→ **ACTIVITY**: Print the lines in the listing below that fall between the line with "(** * Nucleus" and the line with "- a [world]", those two lines included, exactly as they stand and with nothing else.

→ **DATA FOR THIS EXERCISE**:
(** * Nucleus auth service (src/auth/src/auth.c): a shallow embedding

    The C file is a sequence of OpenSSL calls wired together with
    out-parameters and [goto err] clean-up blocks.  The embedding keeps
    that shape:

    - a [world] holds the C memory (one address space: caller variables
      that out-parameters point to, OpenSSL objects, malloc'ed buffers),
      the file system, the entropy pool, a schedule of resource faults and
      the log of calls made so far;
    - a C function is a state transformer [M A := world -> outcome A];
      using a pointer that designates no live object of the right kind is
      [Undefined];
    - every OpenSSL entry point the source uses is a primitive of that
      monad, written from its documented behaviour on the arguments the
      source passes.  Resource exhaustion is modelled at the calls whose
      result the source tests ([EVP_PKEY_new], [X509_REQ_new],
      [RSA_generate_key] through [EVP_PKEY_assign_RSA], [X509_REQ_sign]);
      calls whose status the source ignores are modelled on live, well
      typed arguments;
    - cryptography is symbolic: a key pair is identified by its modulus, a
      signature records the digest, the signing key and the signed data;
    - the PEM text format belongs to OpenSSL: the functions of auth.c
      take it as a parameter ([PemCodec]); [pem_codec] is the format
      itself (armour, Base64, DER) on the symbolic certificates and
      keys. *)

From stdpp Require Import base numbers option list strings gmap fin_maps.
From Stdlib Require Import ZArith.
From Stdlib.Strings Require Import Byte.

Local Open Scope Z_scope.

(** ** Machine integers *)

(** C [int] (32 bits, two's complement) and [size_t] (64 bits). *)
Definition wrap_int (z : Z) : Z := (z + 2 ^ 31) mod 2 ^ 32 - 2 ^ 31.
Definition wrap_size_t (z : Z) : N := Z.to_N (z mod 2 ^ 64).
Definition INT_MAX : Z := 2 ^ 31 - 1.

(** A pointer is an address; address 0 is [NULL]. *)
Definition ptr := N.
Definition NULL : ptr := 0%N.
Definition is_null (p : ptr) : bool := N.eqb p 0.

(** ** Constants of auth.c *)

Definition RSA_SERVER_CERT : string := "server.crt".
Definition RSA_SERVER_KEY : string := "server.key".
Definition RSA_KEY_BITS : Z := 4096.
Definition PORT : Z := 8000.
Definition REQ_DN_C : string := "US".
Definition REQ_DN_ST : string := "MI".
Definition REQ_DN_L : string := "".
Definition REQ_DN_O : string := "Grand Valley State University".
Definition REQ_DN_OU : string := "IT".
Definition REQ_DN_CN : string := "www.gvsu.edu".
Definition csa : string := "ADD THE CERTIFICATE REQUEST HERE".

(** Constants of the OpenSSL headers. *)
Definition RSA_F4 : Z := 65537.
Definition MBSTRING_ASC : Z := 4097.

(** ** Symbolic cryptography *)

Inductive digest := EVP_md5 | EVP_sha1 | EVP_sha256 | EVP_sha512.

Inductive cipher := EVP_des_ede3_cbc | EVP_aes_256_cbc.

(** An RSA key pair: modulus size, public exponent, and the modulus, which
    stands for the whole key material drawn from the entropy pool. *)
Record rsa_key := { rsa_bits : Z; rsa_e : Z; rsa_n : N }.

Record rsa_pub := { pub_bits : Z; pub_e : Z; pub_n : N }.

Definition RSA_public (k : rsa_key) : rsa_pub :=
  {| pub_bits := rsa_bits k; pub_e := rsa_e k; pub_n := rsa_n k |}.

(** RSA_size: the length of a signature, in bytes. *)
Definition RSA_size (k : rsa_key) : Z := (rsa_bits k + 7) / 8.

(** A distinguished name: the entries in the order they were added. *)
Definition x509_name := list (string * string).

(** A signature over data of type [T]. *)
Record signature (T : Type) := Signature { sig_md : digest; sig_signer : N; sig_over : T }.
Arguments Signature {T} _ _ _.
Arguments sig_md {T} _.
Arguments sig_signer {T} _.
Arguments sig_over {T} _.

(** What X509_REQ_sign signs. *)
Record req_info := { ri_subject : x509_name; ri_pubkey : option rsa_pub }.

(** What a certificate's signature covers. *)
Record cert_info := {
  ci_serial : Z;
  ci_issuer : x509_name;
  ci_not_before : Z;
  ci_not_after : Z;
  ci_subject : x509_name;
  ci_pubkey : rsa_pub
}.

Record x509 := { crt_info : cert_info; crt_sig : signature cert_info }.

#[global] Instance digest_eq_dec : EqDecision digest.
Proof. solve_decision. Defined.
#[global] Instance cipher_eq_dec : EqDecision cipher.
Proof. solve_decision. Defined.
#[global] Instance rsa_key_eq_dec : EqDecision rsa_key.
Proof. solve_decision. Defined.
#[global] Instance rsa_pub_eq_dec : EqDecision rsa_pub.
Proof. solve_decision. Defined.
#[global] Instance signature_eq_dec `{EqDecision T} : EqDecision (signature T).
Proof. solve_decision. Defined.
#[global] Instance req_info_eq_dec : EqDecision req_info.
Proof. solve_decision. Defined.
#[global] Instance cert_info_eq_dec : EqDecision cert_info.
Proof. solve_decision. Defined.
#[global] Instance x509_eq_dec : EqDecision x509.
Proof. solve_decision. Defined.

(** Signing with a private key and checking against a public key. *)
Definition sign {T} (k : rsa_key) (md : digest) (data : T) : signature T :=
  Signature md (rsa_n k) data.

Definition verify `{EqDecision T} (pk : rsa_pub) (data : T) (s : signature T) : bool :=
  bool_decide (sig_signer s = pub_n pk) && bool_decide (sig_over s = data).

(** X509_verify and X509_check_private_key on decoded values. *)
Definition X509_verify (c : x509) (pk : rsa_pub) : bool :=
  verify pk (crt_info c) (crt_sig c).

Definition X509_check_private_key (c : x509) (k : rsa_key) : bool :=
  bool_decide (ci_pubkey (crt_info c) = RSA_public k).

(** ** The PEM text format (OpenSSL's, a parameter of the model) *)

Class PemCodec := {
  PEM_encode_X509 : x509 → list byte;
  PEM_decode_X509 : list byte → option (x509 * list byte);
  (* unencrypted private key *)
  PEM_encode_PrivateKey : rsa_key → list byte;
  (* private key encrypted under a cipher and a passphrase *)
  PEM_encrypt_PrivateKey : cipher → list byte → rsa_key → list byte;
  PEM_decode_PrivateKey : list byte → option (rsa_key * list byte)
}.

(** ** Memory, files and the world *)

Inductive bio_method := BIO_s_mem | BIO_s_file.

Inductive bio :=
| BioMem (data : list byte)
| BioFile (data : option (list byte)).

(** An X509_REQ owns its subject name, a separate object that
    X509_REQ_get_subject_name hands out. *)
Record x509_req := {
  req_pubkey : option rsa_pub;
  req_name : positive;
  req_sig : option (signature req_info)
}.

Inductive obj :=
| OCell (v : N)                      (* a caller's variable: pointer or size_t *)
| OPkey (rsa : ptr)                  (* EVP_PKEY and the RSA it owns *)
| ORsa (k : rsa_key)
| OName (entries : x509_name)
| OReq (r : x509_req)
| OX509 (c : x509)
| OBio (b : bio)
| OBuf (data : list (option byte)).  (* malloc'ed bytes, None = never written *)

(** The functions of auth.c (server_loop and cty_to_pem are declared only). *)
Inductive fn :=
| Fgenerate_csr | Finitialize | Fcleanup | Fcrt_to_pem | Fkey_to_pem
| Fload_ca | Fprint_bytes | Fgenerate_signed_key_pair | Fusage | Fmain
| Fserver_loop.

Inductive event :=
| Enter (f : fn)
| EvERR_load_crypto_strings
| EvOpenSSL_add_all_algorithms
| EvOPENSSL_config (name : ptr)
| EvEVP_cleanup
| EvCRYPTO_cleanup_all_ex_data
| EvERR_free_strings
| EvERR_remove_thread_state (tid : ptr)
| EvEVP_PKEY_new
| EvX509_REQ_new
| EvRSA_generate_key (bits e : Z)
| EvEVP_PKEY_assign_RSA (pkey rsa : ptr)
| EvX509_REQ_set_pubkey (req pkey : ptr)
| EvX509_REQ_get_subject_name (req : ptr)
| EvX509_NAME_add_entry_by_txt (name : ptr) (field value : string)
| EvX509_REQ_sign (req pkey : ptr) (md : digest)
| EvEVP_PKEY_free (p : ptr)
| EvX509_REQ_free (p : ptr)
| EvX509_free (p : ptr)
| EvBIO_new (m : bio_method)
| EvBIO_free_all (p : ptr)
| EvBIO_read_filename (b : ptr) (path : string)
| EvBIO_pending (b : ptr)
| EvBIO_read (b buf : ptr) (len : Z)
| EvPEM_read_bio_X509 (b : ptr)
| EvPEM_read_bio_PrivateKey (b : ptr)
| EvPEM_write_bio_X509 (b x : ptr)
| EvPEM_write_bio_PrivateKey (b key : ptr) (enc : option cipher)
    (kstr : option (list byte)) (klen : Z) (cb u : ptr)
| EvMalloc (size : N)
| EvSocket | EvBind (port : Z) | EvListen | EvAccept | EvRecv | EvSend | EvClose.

* * *

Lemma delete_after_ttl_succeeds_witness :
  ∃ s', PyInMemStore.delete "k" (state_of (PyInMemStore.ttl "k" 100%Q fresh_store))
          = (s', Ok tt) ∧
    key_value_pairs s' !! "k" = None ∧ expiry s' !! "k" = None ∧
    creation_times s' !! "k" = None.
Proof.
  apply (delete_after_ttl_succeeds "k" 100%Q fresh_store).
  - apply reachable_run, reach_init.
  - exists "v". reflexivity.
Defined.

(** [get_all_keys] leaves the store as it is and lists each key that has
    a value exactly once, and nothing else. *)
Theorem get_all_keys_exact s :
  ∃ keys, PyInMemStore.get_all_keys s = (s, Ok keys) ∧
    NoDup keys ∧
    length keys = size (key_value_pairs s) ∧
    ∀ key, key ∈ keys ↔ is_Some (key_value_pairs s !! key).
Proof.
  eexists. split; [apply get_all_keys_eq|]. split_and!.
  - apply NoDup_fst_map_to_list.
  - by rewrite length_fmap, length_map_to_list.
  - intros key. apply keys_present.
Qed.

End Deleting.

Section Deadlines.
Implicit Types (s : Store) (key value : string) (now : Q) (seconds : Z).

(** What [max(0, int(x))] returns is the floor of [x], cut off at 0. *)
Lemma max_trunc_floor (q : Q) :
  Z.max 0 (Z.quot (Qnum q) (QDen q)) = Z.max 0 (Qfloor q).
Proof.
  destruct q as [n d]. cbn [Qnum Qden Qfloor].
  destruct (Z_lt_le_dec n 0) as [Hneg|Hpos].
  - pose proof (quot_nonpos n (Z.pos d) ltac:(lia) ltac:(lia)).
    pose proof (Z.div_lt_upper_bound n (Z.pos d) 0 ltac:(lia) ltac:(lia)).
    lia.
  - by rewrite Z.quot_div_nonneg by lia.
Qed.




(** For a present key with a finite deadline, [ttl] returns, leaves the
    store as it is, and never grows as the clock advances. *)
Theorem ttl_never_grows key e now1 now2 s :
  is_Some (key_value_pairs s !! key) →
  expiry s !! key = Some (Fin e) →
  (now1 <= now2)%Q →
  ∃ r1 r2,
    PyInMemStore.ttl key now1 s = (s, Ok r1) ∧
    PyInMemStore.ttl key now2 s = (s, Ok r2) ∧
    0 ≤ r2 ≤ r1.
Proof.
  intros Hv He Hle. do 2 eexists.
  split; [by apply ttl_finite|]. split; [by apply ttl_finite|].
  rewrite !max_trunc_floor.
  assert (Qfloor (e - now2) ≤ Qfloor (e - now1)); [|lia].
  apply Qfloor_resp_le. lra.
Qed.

--

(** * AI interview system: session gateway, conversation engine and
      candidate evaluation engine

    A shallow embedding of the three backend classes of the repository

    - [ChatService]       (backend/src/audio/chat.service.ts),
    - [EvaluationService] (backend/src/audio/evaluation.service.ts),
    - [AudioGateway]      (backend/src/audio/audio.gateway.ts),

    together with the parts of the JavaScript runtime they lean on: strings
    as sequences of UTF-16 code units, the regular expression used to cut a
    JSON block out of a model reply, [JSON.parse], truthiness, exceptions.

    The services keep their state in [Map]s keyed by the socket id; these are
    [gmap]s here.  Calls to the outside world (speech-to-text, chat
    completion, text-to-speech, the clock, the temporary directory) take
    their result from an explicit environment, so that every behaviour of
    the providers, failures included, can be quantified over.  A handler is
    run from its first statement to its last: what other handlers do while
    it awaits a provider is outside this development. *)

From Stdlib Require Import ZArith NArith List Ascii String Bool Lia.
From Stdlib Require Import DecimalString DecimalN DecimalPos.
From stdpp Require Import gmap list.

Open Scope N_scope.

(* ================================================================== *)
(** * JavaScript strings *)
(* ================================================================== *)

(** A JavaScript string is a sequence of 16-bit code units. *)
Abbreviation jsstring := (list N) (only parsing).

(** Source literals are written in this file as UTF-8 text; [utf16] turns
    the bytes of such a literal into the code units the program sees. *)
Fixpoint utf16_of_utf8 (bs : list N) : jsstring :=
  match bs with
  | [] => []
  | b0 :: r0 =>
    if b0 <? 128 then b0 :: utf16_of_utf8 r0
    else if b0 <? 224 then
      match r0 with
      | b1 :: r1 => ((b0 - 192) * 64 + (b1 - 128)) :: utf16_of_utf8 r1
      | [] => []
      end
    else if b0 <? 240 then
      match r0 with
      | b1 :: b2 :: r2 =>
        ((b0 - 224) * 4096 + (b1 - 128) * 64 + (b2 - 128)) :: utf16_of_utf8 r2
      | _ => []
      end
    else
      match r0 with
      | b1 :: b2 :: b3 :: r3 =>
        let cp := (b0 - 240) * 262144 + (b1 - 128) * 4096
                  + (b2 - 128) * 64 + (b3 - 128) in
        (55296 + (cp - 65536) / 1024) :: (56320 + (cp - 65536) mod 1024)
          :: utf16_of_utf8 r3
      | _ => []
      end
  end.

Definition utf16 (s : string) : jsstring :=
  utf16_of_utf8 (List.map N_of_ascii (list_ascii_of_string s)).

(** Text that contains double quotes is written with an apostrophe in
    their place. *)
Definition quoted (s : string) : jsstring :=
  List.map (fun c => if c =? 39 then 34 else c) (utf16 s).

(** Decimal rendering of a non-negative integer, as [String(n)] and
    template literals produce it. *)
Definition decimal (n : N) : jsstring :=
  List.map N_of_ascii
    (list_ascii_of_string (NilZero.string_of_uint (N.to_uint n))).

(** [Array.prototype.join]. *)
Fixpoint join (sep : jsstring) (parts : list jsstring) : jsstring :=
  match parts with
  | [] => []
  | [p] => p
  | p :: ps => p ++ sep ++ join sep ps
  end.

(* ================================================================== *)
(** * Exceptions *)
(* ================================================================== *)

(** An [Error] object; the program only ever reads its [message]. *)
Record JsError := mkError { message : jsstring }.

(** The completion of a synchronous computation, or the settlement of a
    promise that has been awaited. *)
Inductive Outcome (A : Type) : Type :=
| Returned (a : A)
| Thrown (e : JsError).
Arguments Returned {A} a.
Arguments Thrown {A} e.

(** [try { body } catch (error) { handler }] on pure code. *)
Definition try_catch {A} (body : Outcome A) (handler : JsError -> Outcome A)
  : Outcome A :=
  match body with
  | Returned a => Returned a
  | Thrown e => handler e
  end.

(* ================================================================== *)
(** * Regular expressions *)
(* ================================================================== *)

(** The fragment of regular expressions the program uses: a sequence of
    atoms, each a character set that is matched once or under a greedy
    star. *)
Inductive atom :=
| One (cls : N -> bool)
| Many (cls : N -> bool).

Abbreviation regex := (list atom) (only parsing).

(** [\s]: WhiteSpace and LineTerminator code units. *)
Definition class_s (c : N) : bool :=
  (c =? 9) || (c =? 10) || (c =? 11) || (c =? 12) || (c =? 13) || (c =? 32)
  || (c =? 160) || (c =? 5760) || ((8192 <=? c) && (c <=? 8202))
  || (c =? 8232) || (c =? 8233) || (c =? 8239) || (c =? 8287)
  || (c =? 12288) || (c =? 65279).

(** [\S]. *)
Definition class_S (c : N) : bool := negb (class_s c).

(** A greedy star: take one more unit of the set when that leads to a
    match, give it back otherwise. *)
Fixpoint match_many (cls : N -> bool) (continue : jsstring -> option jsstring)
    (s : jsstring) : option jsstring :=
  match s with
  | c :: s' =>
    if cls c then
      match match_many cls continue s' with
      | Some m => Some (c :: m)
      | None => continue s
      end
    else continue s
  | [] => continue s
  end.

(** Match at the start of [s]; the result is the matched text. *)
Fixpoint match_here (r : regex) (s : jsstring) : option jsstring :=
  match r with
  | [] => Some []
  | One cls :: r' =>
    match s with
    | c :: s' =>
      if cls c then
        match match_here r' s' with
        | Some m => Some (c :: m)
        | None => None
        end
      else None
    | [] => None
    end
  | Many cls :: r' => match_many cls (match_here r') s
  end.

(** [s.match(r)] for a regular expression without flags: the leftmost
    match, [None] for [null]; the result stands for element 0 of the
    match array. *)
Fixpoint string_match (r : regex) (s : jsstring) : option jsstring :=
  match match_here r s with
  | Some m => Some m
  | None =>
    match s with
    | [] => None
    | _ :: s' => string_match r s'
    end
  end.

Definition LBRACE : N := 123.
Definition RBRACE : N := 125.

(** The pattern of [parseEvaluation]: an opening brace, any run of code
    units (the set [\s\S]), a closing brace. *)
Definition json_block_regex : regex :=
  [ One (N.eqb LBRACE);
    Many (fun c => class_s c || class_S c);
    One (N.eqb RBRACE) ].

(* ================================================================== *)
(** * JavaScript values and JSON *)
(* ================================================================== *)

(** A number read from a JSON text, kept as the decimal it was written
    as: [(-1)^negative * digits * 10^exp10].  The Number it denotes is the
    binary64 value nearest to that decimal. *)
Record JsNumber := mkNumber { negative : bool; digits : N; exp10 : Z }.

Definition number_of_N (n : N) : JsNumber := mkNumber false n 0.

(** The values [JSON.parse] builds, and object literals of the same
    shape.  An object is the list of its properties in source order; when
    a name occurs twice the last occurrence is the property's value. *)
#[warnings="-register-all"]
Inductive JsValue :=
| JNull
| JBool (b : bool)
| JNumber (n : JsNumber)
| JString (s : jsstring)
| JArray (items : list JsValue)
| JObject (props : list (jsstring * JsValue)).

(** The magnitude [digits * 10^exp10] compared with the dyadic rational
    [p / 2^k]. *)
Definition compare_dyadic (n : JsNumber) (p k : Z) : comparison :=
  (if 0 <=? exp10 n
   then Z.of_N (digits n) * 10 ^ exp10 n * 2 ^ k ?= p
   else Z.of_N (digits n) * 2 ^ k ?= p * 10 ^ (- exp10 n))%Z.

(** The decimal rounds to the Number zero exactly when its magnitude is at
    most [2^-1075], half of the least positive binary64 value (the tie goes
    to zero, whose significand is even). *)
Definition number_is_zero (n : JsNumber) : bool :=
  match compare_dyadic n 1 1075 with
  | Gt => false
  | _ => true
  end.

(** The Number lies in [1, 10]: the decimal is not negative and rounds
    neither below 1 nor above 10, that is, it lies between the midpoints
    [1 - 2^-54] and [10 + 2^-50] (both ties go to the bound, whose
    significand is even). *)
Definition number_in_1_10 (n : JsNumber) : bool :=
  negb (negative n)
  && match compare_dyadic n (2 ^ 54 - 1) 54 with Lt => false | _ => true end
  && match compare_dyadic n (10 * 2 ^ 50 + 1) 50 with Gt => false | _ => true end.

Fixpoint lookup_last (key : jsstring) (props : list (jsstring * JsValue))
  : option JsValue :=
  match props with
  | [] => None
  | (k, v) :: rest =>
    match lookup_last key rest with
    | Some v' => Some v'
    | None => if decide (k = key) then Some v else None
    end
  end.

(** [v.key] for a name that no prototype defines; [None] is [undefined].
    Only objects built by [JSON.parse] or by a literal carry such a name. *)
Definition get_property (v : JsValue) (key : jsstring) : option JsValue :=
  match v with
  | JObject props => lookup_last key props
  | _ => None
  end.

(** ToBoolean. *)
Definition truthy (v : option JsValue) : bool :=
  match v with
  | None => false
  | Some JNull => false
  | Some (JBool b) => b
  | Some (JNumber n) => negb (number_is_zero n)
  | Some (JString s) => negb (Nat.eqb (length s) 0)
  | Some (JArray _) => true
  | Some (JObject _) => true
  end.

→ **EXERCISE RESPONSE**:
(** * Nucleus auth service (src/auth/src/auth.c): a shallow embedding

    The C file is a sequence of OpenSSL calls wired together with
    out-parameters and [goto err] clean-up blocks.  The embedding keeps
    that shape:

    - a [world] holds the C memory (one address space: caller variables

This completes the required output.